# [What is needed]
From the top of the entries below through the line containing "[|rewrite forallb_app in", return every line exactly as written, please, and stop there.

# [Data extract]
(** What [sendMigratedMessage] declines to send: a text of white space
    only, that is no reply and carries no sticker, attachment or
    embed. *)
Lemma nothingToSend_blank m :
  nothingToSend m = true ->
  forallb Js.is_space (msg_content m) = true
  /\ msg_reference m = None /\ msg_stickers m = []
  /\ msg_attachments m = [] /\ msg_embeds m = [].
Proof.
  unfold nothingToSend; intros H.
  apply andb_true_iff in H as [H He]; apply andb_true_iff in H as [H Ha].
  assert (Hnil : forall A (l : list A), (size l =? 0) = true -> l = []).
  { intros A [|x l]; [reflexivity|]; unfold size; simpl length.
    rewrite N.eqb_eq; lia. }
  apply Hnil in He, Ha.
  apply eqb_eq in H; unfold stampedContent in H; cbv zeta in H.
  apply only_timestamp_blank in H.
  assert (Hm : forallb Js.is_space (markedContent m) = true).
  { destruct (MAX_CONTENT_LEN <? _); [|exact H].
    rewrite forallb_app in H; apply andb_true_iff in H as [_ H].
    discriminate H. }
  clear H; unfold markedContent in Hm; cbv zeta in Hm.
  destruct (msg_reference m) as [ref|].
  { exfalso; destruct (msg_stickers m);
      [|rewrite forallb_app in Hm; apply andb_true_iff in Hm as [Hm _]];
      unfold replyNote in Hm; discriminate Hm. }
  destruct (msg_stickers m) as [|st sts]; [auto|].
  exfalso; rewrite forallb_app in Hm; apply andb_true_iff in Hm as [_ Hm].
  unfold stickerNote in Hm; change Js.nl with [10] in Hm.
  change (Js.lit "-# ") with [45; 35; 32] in Hm; discriminate Hm.
Qed.

(** ** C8: a failed send is retried once if rate limited, never otherwise *)



(** ** C3: a message with nothing to send *)

(** C3 (counterexample). A message whose text is one space passes the
    emptiness test of the loop, has nothing to send, and is counted as
    a message but not as skipped. *)
Lemma blank_message_not_skipped :
  nothingToSend Scenario.blank = true
  /\ exists es,
       replayMessage (Scenario.calm []) 5 77 1 Scenario.blank
         zeroCounters [] =
       (Returned {| c_messageCount := 1; c_attachmentCount := 0;
                    c_skippedCount := 0; c_errorCount := 0 |}, es).
Proof. split; [reflexivity|eexists; reflexivity]. Qed.

(** C3 (amended). For a message that [sendMigratedMessage] finds to
    have nothing to send, the call returns without a send and without
    an error. The loop sends nothing for it and counts it in
    messageCount, leaving errorCount and attachmentCount as they were;
    skippedCount grows only if the loop itself had skipped the message
    as a system message or an entirely empty one. The text of such a
    message is white space, and not empty unless the loop skipped
    it. *)
Theorem nothing_to_send_counted P webhook threadId n message c h :
  nothingToSend message = true ->
  sendMigratedMessage P webhook threadId message h = (Returned tt, [])
  /\ forallb Js.is_space (msg_content message) = true
  /\ (skippedByLoop message = true \/ msg_content message <> [])
  /\ exists c' es,
       replayMessage P webhook threadId n message c h = (Returned c', es)
       /\ count is_send es = 0%nat
       /\ c_messageCount c' = c_messageCount c + 1
       /\ c_errorCount c' = c_errorCount c
       /\ c_attachmentCount c' = c_attachmentCount c
       /\ c_skippedCount c' =
          c_skippedCount c + (if skippedByLoop message then 1 else 0).
Proof.
  intros Hn; split.
  { unfold sendMigratedMessage; rewrite Hn; reflexivity. }
  destruct (nothingToSend_blank _ Hn) as (Hblank & _ & Hst & Hat & Hem).
  split; [exact Hblank|]; split.
  { unfold skippedByLoop, entirelyEmpty; rewrite Hst, Hat, Hem.
    destruct (msg_content message); [|right; discriminate].
    left; apply orb_true_r. }
  pose proof (nothingToSend_no_attachments _ Hn) as Ha.
  destruct (replayMessage_handled P webhook threadId n message c h)
    as (c' & es & E & _ & Hh).
  exists c', es; split; [exact E|].
  inversion Hh as [Hs| es' Hd Hsend | es' Hs Hn' | es' Hs Hn']; subst;
    try congruence.
  - rewrite Hs; simpl; repeat split; reflexivity.
  - unfold silentlyDropped in Hd; apply andb_true_iff in Hd as [Hs _].
    apply negb_true_iff in Hs; rewrite Hs; simpl.
    rewrite Ha; repeat split; auto; lia.
Qed.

# [Answer to the problem]
(** What [sendMigratedMessage] declines to send: a text of white space
    only, that is no reply and carries no sticker, attachment or
    embed. *)
Lemma nothingToSend_blank m :
  nothingToSend m = true ->
  forallb Js.is_space (msg_content m) = true
  /\ msg_reference m = None /\ msg_stickers m = []
  /\ msg_attachments m = [] /\ msg_embeds m = [].
Proof.
  unfold nothingToSend; intros H.
  apply andb_true_iff in H as [H He]; apply andb_true_iff in H as [H Ha].
  assert (Hnil : forall A (l : list A), (size l =? 0) = true -> l = []).
  { intros A [|x l]; [reflexivity|]; unfold size; simpl length.
    rewrite N.eqb_eq; lia. }
  apply Hnil in He, Ha.
  apply eqb_eq in H; unfold stampedContent in H; cbv zeta in H.
  apply only_timestamp_blank in H.
  assert (Hm : forallb Js.is_space (markedContent m) = true).
  { destruct (MAX_CONTENT_LEN <? _); [|exact H].
    rewrite forallb_app in H; apply andb_true_iff in H as [_ H].
    discriminate H. }
  clear H; unfold markedContent in Hm; cbv zeta in Hm.
  destruct (msg_reference m) as [ref|].
  { exfalso; destruct (msg_stickers m);
      [|rewrite forallb_app in Hm; apply andb_true_iff in Hm as [Hm _]];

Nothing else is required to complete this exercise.